Photo - Perry Nordeng / ESS
The European Spallation Source (ESS) - a multi-scientific research facility in Sweden - is one step closer to becoming the world’s most powerful neutron source now that the civil works have been handed over.
For everything from motors and medicine, to plastics and proteins, detailed studies using neutrons are dependent on how many neutrons can be produced by a neutron source. This is a significant limitation for existing neutron sources , most of them, like ESS, based on spallation technology and particle accelerators. As a result, scientists and engineers developed a next-generation neutron source; ESS, which is based on the world’s most powerful linear proton accelerator.
ESS will provide up to 100 times brighter neutron beams to the instruments than any other existing neutron source. In simple terms, the difference between current neutron sources and ESS is something like the difference between taking a picture in the glow of a candle or using a torch.
This will provide new research opportunities for up to 3000 researchers per year that will visit ESS to carry out experiments in the science of everyday life.
But all this clever science needs a clever research facility to house it. And that facility has to withstand almost anything– including a severe earthquake.
“It was really exciting to oversee the detailed design of such an interesting project.” Says Jacob Egede-Andersen, COWI Project Director of the detailed design phase between 2016-2019.
“Using the knowledge gained from designing long-span structures; structures in seismic locations; and generally designing from first principles, it was a real pleasure to tackle a new challenge and really flex our engineering muscles.”
The research facility will utilise neutrons as a tool to obtain information on the nature of different materials. It is made up of three main parts: a mainly superconducting accelerator roughly 600m long where protons are accelerated to almost the speed of light; a target station where the protons collide with a tungsten target which then releases the neutrons needed for research; and instruments to which the neutrons are led, providing detailed data about the samples under investigation.
Comprising a large compound of different buildings, ranging from heavy industry and laboratory buildings to office facilities, designing the ESS was always going to be a challenge.
COWI was responsible for designing 5 of the 7 buildings within the Target station. Because this is where the spallation process takes place (where the neutrons are released, a process in which ionising radiation will be generated) it required a design in accordance with the Design Guide for Nuclear Civil Structures.
‘Not so tough’ I hear you say…
But now consider that all the building units were founded on a mix of concrete piles and steel core piles which had been installed prior to our involvement and crucially, prior to new seismic requirements, which necessitated retrofitting to a design for earthquake loads with a return period of one million years.

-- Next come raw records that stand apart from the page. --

(** A lookup in a table of sorted entries. *)
Lemma table_lookup F l L FB fh mh ih file t key s : 1 <= block_restart_interval opt -> internal_filters ->
  table_file opt F (e_view <$> l) L FB fh mh ih -> entries_ok (e_view <$> l) -> lenZ F < 2 ^ 32 -> holds file F -> Table_Open address opt file (lenZ F) = Some t ->
  Forall entry_ok l -> StronglySorted e_lt l -> bytes_ok key -> lenZ key + 8 < 2 ^ 32 -> 0 <= s < 2 ^ 56 ->
  let r := InternalGet address opt t verify (internal_key key s) in
  r.2 = true /\ ((exists e, newest l key s e /\ SaveValue key r.1 = saver_of (outcome e))
    \/ ((forall x, x ∈ l -> e_key x = key -> s < e_seq x) /\ SaveValue key r.1 = kNotFound)).
Proof.
  intros Hint Hif Hfile He Hlen Hh Ho Hok Hs Hk Hkl Hs56. rewrite internal_key_target by done.
  assert (Ht : entry_ok (target key s)) by (split; simpl; [done..|lia|done|by right]). assert (Hdom : dom (ikey (target key s))) by (by exists (target key s)).
  assert (Hrel : filters_related opt).
  { intros p a b f Ep Hab. unfold internal_filters in Hif. rewrite Ep in Hif. destruct Hif as [q ->]. simpl in *. by rewrite Hab. }
  destruct (InternalGet_ok address opt Hint F _ L FB fh mh ih file verify t Hfile He Hlen Hh Ho (ikey (target key s)) Hrel Hdom) as (H1 & H2 & H3).
  intros r. fold r in H1, H2, H3. split; [done|]. pose proof (seek_best l (target key s) Hok Hs Ht) as Hb.
  destruct (seek_newest l key s Hok Hs) as [(e & rest & Esk & Hek & Hn)|[Hn _]].
  - left. exists e. split; [done|]. rewrite Esk in Hb. rewrite (H3 (e_view e) Hb) by (simpl; by rewrite !ikey_user, Hek).
    rewrite SaveValue_entry by (by apply (Forall_elem _ _ _ Hok), Hn). by rewrite decide_True.
  - right. split; [done|]. destruct r.1 as [x|]; [|done]. destruct (H2 x eq_refl) as [(e & -> & He')%list_elem_of_fmap Hc]. pose proof (Forall_elem _ _ _ Hok He') as Hoke.
    rewrite SaveValue_entry by done. rewrite decide_False; [done|]. intros Hek. specialize (Hn e He' Hek). simpl in Hc. rewrite InternalKey_ikey in Hc by done. apply target_compare in Hc; [lia|done..].
Qed.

Now you understand the challenge our teams faced a little better!
Then there were the 2 Experimental Halls and 3 Adjacent Buildings to design, as well as taking on responsibility for the overall coordination of structural behaviour for the entire Target Station. The Experimental Halls comprise 130 m long continuous concrete base slabs subject to extremely high live loads from shielding blocks, very strict settlement requirements due to the scientific instruments and large shrinkage forces, a very challenging combination.
Our success comes down to the huge collaborative efforts of our talented colleagues from across the globe. About 85 engineers from Denmark, India, Korea, Oman, North America, Sweden and the United Kingdom worked hand in glove with ESS and the construction partner Skanska, to overcome all the challenges encountered to deliver this incredible facility.

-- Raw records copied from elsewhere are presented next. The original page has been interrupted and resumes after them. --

(* ===== verification/LdbCache.v ===== *)
(** * The cache of open tables and blocks

    Models util/cache.cc of src/ext/leveldb: the hash table of handles ([HandleTable]) and
    a shard ([LRUCache]); the choice of one of the sixteen shards is not modelled.  The
    handles are in a memory of their own, [heap], in which the chains of the table and the
    circular list of a shard are linked by addresses as in the code: 0 is NULL and
    [lru_addr] the address of [lru_].  An access to memory that is not allocated, or an
    assertion that does not hold, is [None].  [malloc] is a parameter: an address that is not
    in use, which may have been in use before.

    Below the operations: the circular list ([ring]) and the chains ([table_ok]) as lists of
    addresses, and what the operations on links, on the table and its resizing do to them. *)

From S2P Require Import Prelude LdbFilter.
From Stdlib Require Import ZArith Lia.
From stdpp Require Import base list gmap numbers option fin_maps.
Open Scope Z_scope.

(** ** Handles *)

Record LRUHandle := mkHandle { h_value : Z; next_hash : Z; next : Z; prev : Z; charge : Z; h_key : list Z; refs : Z; hash : Z }.
Abbreviation heap := (gmap Z LRUHandle).

Definition set_next_hash (p : Z) (e : LRUHandle) := mkHandle (h_value e) p (next e) (prev e) (charge e) (h_key e) (refs e) (hash e).
Definition set_next (p : Z) (e : LRUHandle) := mkHandle (h_value e) (next_hash e) p (prev e) (charge e) (h_key e) (refs e) (hash e).
Definition set_prev (p : Z) (e : LRUHandle) := mkHandle (h_value e) (next_hash e) (next e) p (charge e) (h_key e) (refs e) (hash e).
Definition set_refs (n : Z) (e : LRUHandle) := mkHandle (h_value e) (next_hash e) (next e) (prev e) (charge e) (h_key e) n (hash e).

(** A store to a field of the handle at [p]. *)
Definition store (f : LRUHandle -> LRUHandle) (p : Z) (m : heap) : option heap := let* e := m !! p in Some (<[p := f e]> m).

(** [LRUHandle::key]: the value of a handle whose [next] is itself is taken for a key. *)
Definition handle_key (p : Z) (e : LRUHandle) : option (list Z) := if next e =? p then None else Some (h_key e).

(** ** The hash table *)

Record HandleTable := mkTable { length_ : Z; elems_ : Z; list_ : list Z }.

(** An [LRUHandle**]: a bucket, or the [next_hash] of a handle. *)
Inductive slot := InBucket (i : nat) | InHandle (p : Z).
Definition read_slot (t : HandleTable) (m : heap) (s : slot) : option Z :=
  match s with InBucket i => list_ t !! i | InHandle p => next_hash <$> m !! p end.
Definition write_slot (s : slot) (h : Z) (t : HandleTable) (m : heap) : option (HandleTable * heap) :=
  match s with
  | InBucket i => let* _ := list_ t !! i in Some (mkTable (length_ t) (elems_ t) (<[i := h]> (list_ t)), m)
  | InHandle p => let* m := store (set_next_hash h) p m in Some (t, m)
  end.

Definition bucket (length hsh : Z) : nat := Z.to_nat (Z.land hsh (u32 (length - 1))).

Fixpoint find_pointer (fuel : nat) (t : HandleTable) (m : heap) (key : list Z) (hsh : Z) (ptr : slot) : option slot :=
  match fuel with
  | O => None
  | S fuel =>
      let* p := read_slot t m ptr in
      if p =? 0 then Some ptr
      else
        let* e := m !! p in
        if negb (hash e =? hsh) then find_pointer fuel t m key hsh (InHandle p)
        else
          let* k := handle_key p e in
          if bool_decide (key = k) then Some ptr else find_pointer fuel t m key hsh (InHandle p)
  end.
Definition FindPointer (t : HandleTable) (m : heap) (key : list Z) (hsh : Z) : option slot :=
  find_pointer (S (size m)) t m key hsh (InBucket (bucket (length_ t) hsh)).

Definition Table_Lookup (t : HandleTable) (m : heap) (key : list Z) (hsh : Z) : option Z :=
  let* ptr := FindPointer t m key hsh in read_slot t m ptr.

Fixpoint grow_length (fuel : nat) (new_length elems : Z) : option Z :=
  match fuel with
  | O => None
  | S fuel => if new_length <? elems then grow_length fuel (u32 (new_length * 2)) elems else Some new_length
  end.
Fixpoint rehash_chain (fuel : nat) (new_length h : Z) (new_list : list Z) (m : heap) (count : Z) : option (list Z * heap * Z) :=
  match fuel with
  | O => None
  | S fuel =>
      if h =? 0 then Some (new_list, m, count)
      else
        let* e := m !! h in
        let i := bucket new_length (hash e) in
        let* p := new_list !! i in
        let* m := store (set_next_hash p) h m in
        rehash_chain fuel new_length (next_hash e) (<[i := h]> new_list) m (u32 (count + 1))
  end.
Fixpoint rehash (t : HandleTable) (buckets : list nat) (new_length : Z) (new_list : list Z) (m : heap) (count : Z) : option (list Z * heap * Z) :=
  match buckets with
  | [] => Some (new_list, m, count)
  | i :: buckets =>
      let* h := list_ t !! i in
      let* (new_list, m, count) := rehash_chain (S (size m)) new_length h new_list m count in
      rehash t buckets new_length new_list m count
  end.
Definition Resize (t : HandleTable) (m : heap) : option (HandleTable * heap) :=
  let* new_length := grow_length 31 4 (elems_ t) in
  let* (new_list, m, count) := rehash t (seq 0 (Z.to_nat (length_ t))) new_length (replicate (Z.to_nat new_length) 0) m 0 in
  if negb (elems_ t =? count) then None else Some (mkTable new_length (elems_ t) new_list, m).

(** The constructor of the table resizes an empty one. *)
Definition HandleTable_new (m : heap) : option (HandleTable * heap) := Resize (mkTable 0 0 []) m.

(** What was there before, if anything, is returned. *)
Definition Table_Insert (h : Z) (t : HandleTable) (m : heap) : option (Z * HandleTable * heap) :=
  let* e := m !! h in
  let* key := handle_key h e in
  let* ptr := FindPointer t m key (hash e) in
  let* old := read_slot t m ptr in
  let* rest := (if old =? 0 then Some 0 else next_hash <$> m !! old) in
  let* m := store (set_next_hash rest) h m in
  let* (t, m) := write_slot ptr h t m in
  if old =? 0 then
    let t := mkTable (length_ t) (u32 (elems_ t + 1)) (list_ t) in
    if length_ t <? elems_ t then let* (t, m) := Resize t m in Some (old, t, m) else Some (old, t, m)
  else Some (old, t, m).

Definition Table_Remove (key : list Z) (hsh : Z) (t : HandleTable) (m : heap) : option (Z * HandleTable * heap) :=
  let* ptr := FindPointer t m key hsh in
  let* result := read_slot t m ptr in
  if result =? 0 then Some (result, t, m)
  else
    let* e := m !! result in
    let* (t, m) := write_slot ptr (next_hash e) t m in
    Some (result, mkTable (length_ t) (u32 (elems_ t - 1)) (list_ t), m).

(** ** A shard *)

Definition lru_addr : Z := 1.

(** [deleted] lists the calls of the deleters, with the key and the value. *)
Record LRUCache := mkCache { capacity_ : Z; usage_ : Z; table_ : HandleTable; mem : heap; deleted : list (list Z * Z) }.

Definition with_table (c : LRUCache) (t : HandleTable) (m : heap) : LRUCache := mkCache (capacity_ c) (usage_ c) t m (deleted c).
Definition with_mem (c : LRUCache) (m : heap) : LRUCache := with_table c (table_ c) m.

(** The [lru_] of a new shard is linked to itself. *)
Definition lru_new : heap := {[ lru_addr := mkHandle 0 0 lru_addr lru_addr 0 [] 0 0 ]}.
Definition LRUCache_new (capacity : Z) : option LRUCache := let* (t, m) := HandleTable_new lru_new in Some (mkCache capacity 0 t m []).

Definition LRU_Remove (e : Z) (m : heap) : option heap :=
  let* x := m !! e in
  let* m := store (set_prev (prev x)) (next x) m in
  let* x := m !! e in
  store (set_next (next x)) (prev x) m.
Definition LRU_Append (e : Z) (m : heap) : option heap :=
  let* m := store (set_next lru_addr) e m in
  let* l := m !! lru_addr in
  let* m := store (set_prev (prev l)) e m in
  let* x := m !! e in
  let* m := store (set_next e) (prev x) m in
  let* x := m !! e in
  store (set_prev e) (next x) m.

Definition Unref (p : Z) (c : LRUCache) : option LRUCache :=
  let* e := mem c !! p in
  if refs e <=? 0 then None
  else
    let n := u32 (refs e - 1) in
    if n <=? 0 then
      let* key := handle_key p e in
      Some (mkCache (capacity_ c) (u64 (usage_ c - charge e)) (table_ c) (delete p (mem c)) (deleted c ++ [(key, h_value e)]))
    else Some (with_mem c (<[p := set_refs n e]> (mem c))).

Definition LRUCache_Lookup (key : list Z) (hsh : Z) (c : LRUCache) : option (Z * LRUCache) :=
  let* p := Table_Lookup (table_ c) (mem c) key hsh in
  if p =? 0 then Some (p, c)
  else
    let* m := store (fun e => set_refs (u32 (refs e + 1)) e) p (mem c) in
    let* m := LRU_Remove p m in
    let* m := LRU_Append p m in
    Some (p, with_mem c m).

Definition LRUCache_Release (p : Z) (c : LRUCache) : option LRUCache := Unref p c.

Fixpoint evict_loop (fuel : nat) (c : LRUCache) : option LRUCache :=
  match fuel with
  | O => None
  | S fuel =>
      let* l := mem c !! lru_addr in
      if (capacity_ c <? usage_ c) && negb (next l =? lru_addr) then
        let old := next l in
        let* m := LRU_Remove old (mem c) in
        let* e := m !! old in
        let* key := handle_key old e in
        let* (_, t, m) := Table_Remove key (hash e) (table_ c) m in
        let* c := Unref old (with_table c t m) in
        evict_loop fuel c
      else Some c
  end.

That’s no easy task, but the team really made an important contribution to the project.
“ESS is a very large and complex research infrastructure project, and COWI’s work has been essential for the structural design of the Target station and adjacent buildings,” says Lisa Arthursson, ESS Design Lead Conventional Facilities. “COWI’s expertise in seismic design really made a difference for the construction project.”
The civil works have been handed over to ESS gradually during the construction phase, with the last buildings, including the Target station, handed over in December 2021.
Lars Nielsen, COWI Project Manager during construction follow-up 2019-2022, has the final word:
“It’s been a real honour to manage COWI's contribution to this ground-breaking project. It’s incredible to think that the research undertaken here could one day lead to the next great scientific breakthroughs within medicine and health, environment and climate, energy, cultural heritage or fundamental physics. I would like to take this opportunity to thank all my colleagues who have been involved in this project for their perseverance, out-of-the-box thinking and huge contribution to one of Europe’s largest infrastructure projects. You should certainly feel proud of your achievements and be ready to say “I was involved” when new scientific discoveries from ESS are announced in the coming years.”